#### INSTRUCTIONS TO FOLLOW
Transcribe the listing below in full, keeping every line exactly as it is.

#### PROVIDED DATA

Lemma refresh_leads_on_witness : exists w', refresh_answer Some (fun _ => true) "d" 1 0 (demo_command 4) false (demo_world 503)
    = Some (Failed (Rejected 503), w') /\ refresh_armed "d" 4 w'.
Proof.
  eexists. split; [vm_compute; reflexivity|].
  match goal with |- refresh_armed _ _ ?w' =>
    destruct (refresh_leads_on Some (fun _ => true) (demo_world 503) w' "d" 1 0 (demo_command 4) demo_subscription false
      (Failed (Rejected 503)) ltac:(vm_compute; reflexivity) eq_refl eq_refl ltac:(vm_compute; reflexivity) ltac:(discriminate))
      as [(_ & Ha & _)|[Hn _]] end.
  - exact Ha.
  - exfalso. vm_compute in Hn. discriminate Hn.
Defined.

Lemma late_refusal_subscribes_twice_witness : exists w',
  refresh_answer Some (fun _ => true) "d" 1 0 (demo_command 3) false (demo_world 481) = Some (Done tt, w') /\
  w_retries w' = [{| rt_device_id := "d"; rt_expires := 3600; rt_delay := 5000 |}].
Proof.
  destruct (late_refusal_subscribes_twice Some (fun _ => true) (demo_world 481) "d" 1 0 (demo_command 3) demo_subscription
    SipResponseMetadata_default false) as (w' & H1 & _ & H2 & _).
  - vm_compute. reflexivity.
  - discriminate.
  - vm_compute. reflexivity.
  - exists w'. split; [exact H1|exact H2].
Defined.
Definition invite_by_mode (node_name : string) (n : MediaNode)
    : task (result (GbInviteAcceptedEvent (SipDialogSnapshot (SA := SA)) SdpInfo * MediaExt)) :=
  let mode := default TransUdp trans_mode in
  match am with
  | Live => command (play_live_invite_wait device_id channel_id node_name (mn_pub_ip n) (mn_pub_port n) mode ssrc stream_id)
  | Back => command (play_back_invite_wait device_id channel_id node_name (mn_pub_ip n) (mn_pub_port n) mode ssrc stream_id st et)
  | Down => command (download_invite_wait device_id channel_id node_name (mn_pub_ip n) (mn_pub_port n) mode ssrc stream_id st et 1)
  | Talk => Ret Panic
  end.
(** After the device accepted. *)
Definition stream_accepted (node_name call_id : string) (ext : MediaExt) : task (result (string * string * string)) :=
  let give_back (e : ServiceError) : task (result (string * string * string)) :=
    stop_invited device_id call_id stream_id ;;; cleanup_stream_init node_name u32ssrc (mc_output msc) ;;; Ret (Failed e) in
  r <- query (StreamInitExt node_name u32ssrc ext) ;;
  match r with
  | None => give_back HttpError
  | Some code =>
      if negb (code =? 200) then give_back (NodeError code) else
      inserted <- with_cache (stream_map_insert_info stream_id device_id channel_id u32ssrc "" node_name call_id 1 am) ;;
      if negb inserted then give_back DialogExists else
      info <- listen_stream_by_stream_id stream_id EXPIRES ;;
      match info with
      | Some info =>
          let proxy_addr := ri_proxy_addr (rtp_info info) in
          with_cache (fun c => (tt, (stream_map_update_source stream_id proxy_addr node_name c).2)) ;;;
          with_cache (fun c => (tt, device_map_insert device_id channel_id ssrc stream_id am msc c)) ;;;
          Ret (Done (stream_id, node_name, proxy_addr))
      | None =>
          cleanup_stream_init node_name u32ssrc (mc_output msc) ;;;
          begin_close stream_id ;;;
          Ret (Failed NoMedia)
      end
  end.
Fixpoint start_on_nodes (nodes : list string) : task (result (string * string * string)) :=
  match nodes with
  | [] => Ret (Failed NoStreamServer)
  | node_name :: nodes =>
      match node_map node_name with
      | None => start_on_nodes nodes
      | Some n =>
          if negb (client_ok node_name) then Ret (Failed ClientError) else
          res <- query (StreamInit node_name msc) ;;
          match res with
          | None => start_on_nodes nodes
          | Some code =>
              if negb (code =? 200) then start_on_nodes nodes else
              r <- invite_by_mode node_name n ;;
              match r with
              | Done (accepted, ext) => stream_accepted node_name (ia_call_id accepted) ext
              | Failed e => cleanup_stream_init node_name u32ssrc (mc_output msc) ;;; Ret (Failed e)
              | Panic => Ret Panic
              end
          end
      end
  end.
End Start.
Definition start_invite_stream (device_id channel_id : string) (am : AccessMode) (st et : Z) (trans_mode : option TransMode)
    (custom : option CustomMediaConfig) : task (result (string * string * string)) :=
  nodes <- ordered_nodes ;;
  ids <- query (BuildSsrcStreamId device_id channel_id (bool_decide (am = Live))) ;;
  match ids with
  | Failed e => Ret (Failed (AtSsrc e))
  | Panic => Ret Panic
  | Done (ssrc, stream_id) =>
      match parse_u32 ssrc with
      | None => Ret (Failed BadNumber)
      | Some u32ssrc =>
          start_on_nodes device_id channel_id am st et trans_mode ssrc stream_id u32ssrc
            (stream_media_config stream_id u32ssrc custom) nodes
      end
  end.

#### REPLY
Lemma refresh_leads_on_witness : exists w', refresh_answer Some (fun _ => true) "d" 1 0 (demo_command 4) false (demo_world 503)
    = Some (Failed (Rejected 503), w') /\ refresh_armed "d" 4 w'.
Proof.
  eexists. split; [vm_compute; reflexivity|].
  match goal with |- refresh_armed _ _ ?w' =>
    destruct (refresh_leads_on Some (fun _ => true) (demo_world 503) w' "d" 1 0 (demo_command 4) demo_subscription false
      (Failed (Rejected 503)) ltac:(vm_compute; reflexivity) eq_refl eq_refl ltac:(vm_compute; reflexivity) ltac:(discriminate))
      as [(_ & Ha & _)|[Hn _]] end.
  - exact Ha.
  - exfalso. vm_compute in Hn. discriminate Hn.
Defined.

Lemma late_refusal_subscribes_twice_witness : exists w',
  refresh_answer Some (fun _ => true) "d" 1 0 (demo_command 3) false (demo_world 481) = Some (Done tt, w') /\
  w_retries w' = [{| rt_device_id := "d"; rt_expires := 3600; rt_delay := 5000 |}].
Proof.
  destruct (late_refusal_subscribes_twice Some (fun _ => true) (demo_world 481) "d" 1 0 (demo_command 3) demo_subscription
    SipResponseMetadata_default false) as (w' & H1 & _ & H2 & _).
  - vm_compute. reflexivity.
  - discriminate.
  - vm_compute. reflexivity.
  - exists w'. split; [exact H1|exact H2].
Defined.
Definition invite_by_mode (node_name : string) (n : MediaNode)
    : task (result (GbInviteAcceptedEvent (SipDialogSnapshot (SA := SA)) SdpInfo * MediaExt)) :=
  let mode := default TransUdp trans_mode in
  match am with
  | Live => command (play_live_invite_wait device_id channel_id node_name (mn_pub_ip n) (mn_pub_port n) mode ssrc stream_id)
  | Back => command (play_back_invite_wait device_id channel_id node_name (mn_pub_ip n) (mn_pub_port n) mode ssrc stream_id st et)
  | Down => command (download_invite_wait device_id channel_id node_name (mn_pub_ip n) (mn_pub_port n) mode ssrc stream_id st et 1)
  | Talk => Ret Panic
  end.
(** After the device accepted. *)
Definition stream_accepted (node_name call_id : string) (ext : MediaExt) : task (result (string * string * string)) :=
  let give_back (e : ServiceError) : task (result (string * string * string)) :=
    stop_invited device_id call_id stream_id ;;; cleanup_stream_init node_name u32ssrc (mc_output msc) ;;; Ret (Failed e) in
  r <- query (StreamInitExt node_name u32ssrc ext) ;;
  match r with
  | None => give_back HttpError
  | Some code =>
      if negb (code =? 200) then give_back (NodeError code) else
      inserted <- with_cache (stream_map_insert_info stream_id device_id channel_id u32ssrc "" node_name call_id 1 am) ;;
      if negb inserted then give_back DialogExists else
      info <- listen_stream_by_stream_id stream_id EXPIRES ;;
      match info with
      | Some info =>
          let proxy_addr := ri_proxy_addr (rtp_info info) in
          with_cache (fun c => (tt, (stream_map_update_source stream_id proxy_addr node_name c).2)) ;;;
          with_cache (fun c => (tt, device_map_insert device_id channel_id ssrc stream_id am msc c)) ;;;
          Ret (Done (stream_id, node_name, proxy_addr))
      | None =>
          cleanup_stream_init node_name u32ssrc (mc_output msc) ;;;
          begin_close stream_id ;;;
          Ret (Failed NoMedia)
      end
  end.
Fixpoint start_on_nodes (nodes : list string) : task (result (string * string * string)) :=
  match nodes with
  | [] => Ret (Failed NoStreamServer)
  | node_name :: nodes =>
      match node_map node_name with
      | None => start_on_nodes nodes
      | Some n =>
          if negb (client_ok node_name) then Ret (Failed ClientError) else
          res <- query (StreamInit node_name msc) ;;
          match res with
          | None => start_on_nodes nodes
          | Some code =>
              if negb (code =? 200) then start_on_nodes nodes else
              r <- invite_by_mode node_name n ;;
              match r with
              | Done (accepted, ext) => stream_accepted node_name (ia_call_id accepted) ext
              | Failed e => cleanup_stream_init node_name u32ssrc (mc_output msc) ;;; Ret (Failed e)
              | Panic => Ret Panic
              end
          end
      end
  end.
End Start.
Definition start_invite_stream (device_id channel_id : string) (am : AccessMode) (st et : Z) (trans_mode : option TransMode)
    (custom : option CustomMediaConfig) : task (result (string * string * string)) :=
  nodes <- ordered_nodes ;;
  ids <- query (BuildSsrcStreamId device_id channel_id (bool_decide (am = Live))) ;;
  match ids with
  | Failed e => Ret (Failed (AtSsrc e))
  | Panic => Ret Panic
  | Done (ssrc, stream_id) =>
      match parse_u32 ssrc with
      | None => Ret (Failed BadNumber)
      | Some u32ssrc =>
          start_on_nodes device_id channel_id am st et trans_mode ssrc stream_id u32ssrc
            (stream_media_config stream_id u32ssrc custom) nodes
      end
  end.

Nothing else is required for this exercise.